Il ministro Alexandre de Moraes, della Corte Suprema Federale, ha annullato il pronunciamento che aveva annunciato in precedenza, dopo essere stato rimosso dalla relazione dell'inchiesta sulle fake news e aver visto fissata un'udienza che potrebbe aprire un'indagine a suo carico. La Corte ha informato che il pronunciamento sarà riprogrammato per una data opportuna.
Le misure che ora circondano Moraes sono state determinate dal presidente della Corte massima, Edson Fachin, dopo una serie di decisioni che hanno aperto una crisi senza precedenti nella Corte Suprema. Fachin ha visto un quadro di conflitti che configurano una grave lesione all'ordine pubblico e all'integrità della Corte Suprema.

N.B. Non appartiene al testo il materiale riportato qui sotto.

(* ===== verification/System.v ===== *)
(** * The kernel as a transition system

    The events that run kernel code (a system call of the running thread, a
    tick, the scheduler, an interrupt with a waiting thread, the interrupt side
    of the synchronisation objects, the console driver) as a step relation, and
    the invariant of every state reachable from start-up: the queues, the
    scheduling data, the console pipes and the thread bitmap stay consistent. *)

From stdpp Require Import base tactics numbers list gmap.
From Stdlib Require Import ZArith Lia.
From S2P Require Import Prelude CortexM State Kernel BmpAlloc Invariant Decide Init Demo Transitions Mutex Semaphore Cond Event Flag Gate Console Pause Sched Thread Irq Svc.

(** ** The fields most handlers do not touch *)

Definition sysf (s : kernel) : console_rt * Z * list Z * Z * Z :=
  (console s, active s, sched s, sched_limit s, th_alloc s).

Lemma sysf_arg_ret a v s : sysf (arg_ret a v s) = sysf s. Proof. reflexivity. Qed.
Lemma sysf_ctx_r0 a v s : sysf (ctx_r0_store a v s) = sysf s. Proof. reflexivity. Qed.
Lemma sysf_frame_store f a s : sysf (frame_store f a s) = sysf s. Proof. reflexivity. Qed.
Lemma sysf_wq_bit w th v s : sysf (wq_bit_store w th v s) = sysf s. Proof. reflexivity. Qed.
Lemma sysf_wq_store w v s : sysf (wq_store w v s) = sysf s. Proof. reflexivity. Qed.
Lemma sysf_th_stat th v s : sysf (th_stat_store th v s) = sysf s. Proof. reflexivity. Qed.
Lemma sysf_clock th v s : sysf (clock_store th v s) = sysf s. Proof. reflexivity. Qed.
Lemma sysf_ctx th v s : sysf (ctx_store th v s) = sysf s. Proof. reflexivity. Qed.
Lemma sysf_lock i v s : sysf (lock_store i v s) = sysf s. Proof. reflexivity. Qed.
Lemma sysf_sem i v s : sysf (sem_val_store i v s) = sysf s. Proof. reflexivity. Qed.
Lemma sysf_defer s : sysf (__thinkos_defer_sched s) = sysf s. Proof. reflexivity. Qed.
Lemma sysf_preempt s : sysf (__thinkos_preempt s) = sysf s. Proof. reflexivity. Qed.
Lemma sysf_suspend th s : sysf (__thinkos_suspend th s) = sysf s. Proof. reflexivity. Qed.
Lemma sysf_insert w th s : sysf (__thinkos_wq_insert w th s) = sysf s. Proof. reflexivity. Qed.
Lemma sysf_tmd w th ms s : sysf (__thinkos_tmdwq_insert w th ms s) = sysf s. Proof. reflexivity. Qed.
Lemma sysf_wakeup w th s : sysf (__thinkos_wakeup w th s) = sysf s. Proof. reflexivity. Qed.
Lemma sysf_wakeup_ret w th v s : sysf (__thinkos_wakeup_return w th v s) = sysf s. Proof. reflexivity. Qed.
Lemma sysf_ready_return th v s : sysf (ready_return th v s) = sysf s. Proof. reflexivity. Qed.
Lemma sysf_ev_store w v s : sysf (ev_store w v s) = sysf s. Proof. reflexivity. Qed.
Lemma sysf_set_ev v s : sysf (set_ev v s) = sysf s. Proof. reflexivity. Qed.
Lemma sysf_set_flag v s : sysf (set_flag v s) = sysf s. Proof. reflexivity. Qed.
Lemma sysf_set_gate v s : sysf (set_gate v s) = sysf s. Proof. reflexivity. Qed.
Lemma sysf_set_mutex_alloc v s : sysf (set_mutex_alloc v s) = sysf s. Proof. reflexivity. Qed.
Lemma sysf_set_sem_alloc v s : sysf (set_sem_alloc v s) = sysf s. Proof. reflexivity. Qed.
Lemma sysf_set_cond_alloc v s : sysf (set_cond_alloc v s) = sysf s. Proof. reflexivity. Qed.
Lemma sysf_set_flag_alloc v s : sysf (set_flag_alloc v s) = sysf s. Proof. reflexivity. Qed.
Lemma sysf_set_ev_alloc v s : sysf (set_ev_alloc v s) = sysf s. Proof. reflexivity. Qed.
Lemma sysf_set_gate_alloc v s : sysf (set_gate_alloc v s) = sysf s. Proof. reflexivity. Qed.
Lemma sysf_set_wild v s : sysf (set_wild v s) = sysf s. Proof. reflexivity. Qed.
Lemma sysf_set_umem v s : sysf (set_umem v s) = sysf s. Proof. reflexivity. Qed.
Lemma sysf_mon_events v s : sysf (set_mon_events v s) = sysf s. Proof. reflexivity. Qed.
Lemma sysf_mon_pend v s : sysf (set_mon_pend v s) = sysf s. Proof. reflexivity. Qed.
Lemma sysf_mon_req v s : sysf (set_mon_req v s) = sysf s. Proof. reflexivity. Qed.
Lemma sysf_pendsv v s : sysf (set_pendsv v s) = sysf s. Proof. reflexivity. Qed.
Lemma sysf_critical v s : sysf (set_critical_cnt v s) = sysf s. Proof. reflexivity. Qed.
Lemma sysf_irq_en v s : sysf (set_irq_en v s) = sysf s. Proof. reflexivity. Qed.
Lemma sysf_irq_pend v s : sysf (set_irq_pend v s) = sysf s. Proof. reflexivity. Qed.
Lemma sysf_irq_th v s : sysf (set_irq_th v s) = sysf s. Proof. reflexivity. Qed.

(** Follows the stores and the branches of a handler. *)
Ltac sysf_core :=
  lazymatch goal with
  | |- sysf ?x = sysf ?x => reflexivity
  | |- sysf (arg_ret ?a ?v ?s) = _ => refine (eq_trans (sysf_arg_ret a v s) _)
  | |- sysf (ctx_r0_store ?a ?v ?s) = _ => refine (eq_trans (sysf_ctx_r0 a v s) _)
  | |- sysf (frame_store ?f ?a ?s) = _ => refine (eq_trans (sysf_frame_store f a s) _)
  | |- sysf (wq_bit_store ?w ?th ?v ?s) = _ => refine (eq_trans (sysf_wq_bit w th v s) _)
  | |- sysf (wq_store ?w ?v ?s) = _ => refine (eq_trans (sysf_wq_store w v s) _)
  | |- sysf (th_stat_store ?th ?v ?s) = _ => refine (eq_trans (sysf_th_stat th v s) _)
  | |- sysf (clock_store ?th ?v ?s) = _ => refine (eq_trans (sysf_clock th v s) _)
  | |- sysf (ctx_store ?th ?v ?s) = _ => refine (eq_trans (sysf_ctx th v s) _)
  | |- sysf (lock_store ?i ?v ?s) = _ => refine (eq_trans (sysf_lock i v s) _)
  | |- sysf (sem_val_store ?i ?v ?s) = _ => refine (eq_trans (sysf_sem i v s) _)
  | |- sysf (__thinkos_defer_sched ?s) = _ => refine (eq_trans (sysf_defer s) _)
  | |- sysf (__thinkos_preempt ?s) = _ => refine (eq_trans (sysf_preempt s) _)
  | |- sysf (__thinkos_suspend ?th ?s) = _ => refine (eq_trans (sysf_suspend th s) _)
  | |- sysf (__thinkos_wq_insert ?w ?th ?s) = _ => refine (eq_trans (sysf_insert w th s) _)
  | |- sysf (__thinkos_tmdwq_insert ?w ?th ?ms ?s) = _ => refine (eq_trans (sysf_tmd w th ms s) _)
  | |- sysf (__thinkos_wakeup ?w ?th ?s) = _ => refine (eq_trans (sysf_wakeup w th s) _)
  | |- sysf (__thinkos_wakeup_return ?w ?th ?v ?s) = _ => refine (eq_trans (sysf_wakeup_ret w th v s) _)
  | |- sysf (ready_return ?th ?v ?s) = _ => refine (eq_trans (sysf_ready_return th v s) _)
  | |- sysf (ev_store ?w ?v ?s) = _ => refine (eq_trans (sysf_ev_store w v s) _)
  | |- sysf (set_ev ?v ?s) = _ => refine (eq_trans (sysf_set_ev v s) _)
  | |- sysf (set_flag ?v ?s) = _ => refine (eq_trans (sysf_set_flag v s) _)
  | |- sysf (set_gate ?v ?s) = _ => refine (eq_trans (sysf_set_gate v s) _)
  | |- sysf (set_mutex_alloc ?v ?s) = _ => refine (eq_trans (sysf_set_mutex_alloc v s) _)
  | |- sysf (set_sem_alloc ?v ?s) = _ => refine (eq_trans (sysf_set_sem_alloc v s) _)
  | |- sysf (set_cond_alloc ?v ?s) = _ => refine (eq_trans (sysf_set_cond_alloc v s) _)
  | |- sysf (set_flag_alloc ?v ?s) = _ => refine (eq_trans (sysf_set_flag_alloc v s) _)
  | |- sysf (set_ev_alloc ?v ?s) = _ => refine (eq_trans (sysf_set_ev_alloc v s) _)
  | |- sysf (set_gate_alloc ?v ?s) = _ => refine (eq_trans (sysf_set_gate_alloc v s) _)
  | |- sysf (set_wild ?v ?s) = _ => refine (eq_trans (sysf_set_wild v s) _)
  | |- sysf (set_umem ?v ?s) = _ => refine (eq_trans (sysf_set_umem v s) _)
  | |- sysf (set_mon_events ?v ?s) = _ => refine (eq_trans (sysf_mon_events v s) _)
  | |- sysf (set_mon_pend ?v ?s) = _ => refine (eq_trans (sysf_mon_pend v s) _)
  | |- sysf (set_mon_req ?v ?s) = _ => refine (eq_trans (sysf_mon_req v s) _)
  | |- sysf (set_pendsv ?v ?s) = _ => refine (eq_trans (sysf_pendsv v s) _)
  | |- sysf (set_critical_cnt ?v ?s) = _ => refine (eq_trans (sysf_critical v s) _)
  | |- sysf (set_irq_en ?v ?s) = _ => refine (eq_trans (sysf_irq_en v s) _)
  | |- sysf (set_irq_pend ?v ?s) = _ => refine (eq_trans (sysf_irq_pend v s) _)
  | |- sysf (set_irq_th ?v ?s) = _ => refine (eq_trans (sysf_irq_th v s) _)
  | |- sysf (let '(_, _) := ?p in _) = _ => destruct p; cbv zeta
  | |- sysf (if ?b then _ else _) = _ => destruct b
  | |- sysf (wq_drain ?n ?f ?w ?x) = _ =>
      refine (eq_trans (wq_drain_field w f sysf n (fun th s1 => eq_refl) x) _)
  end.
Ltac sysf_go := cbv zeta; repeat sysf_core.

La crisi è iniziata quando André Mendonça ha ordinato alla Polizia Federale di identificare l'interlocutore dell'ex banchiere Daniel Vorcaro nei messaggi. L'organismo ha indicato che il destinatario dei testi era Moraes.
Successivamente, Moraes ha utilizzato rapporti di intelligence della PF per attribuire una presunta parzialità e reati al relatore dell'Operazione Compliance Zero, aggravando lo scenario di conflitto tra i ministri della Corte.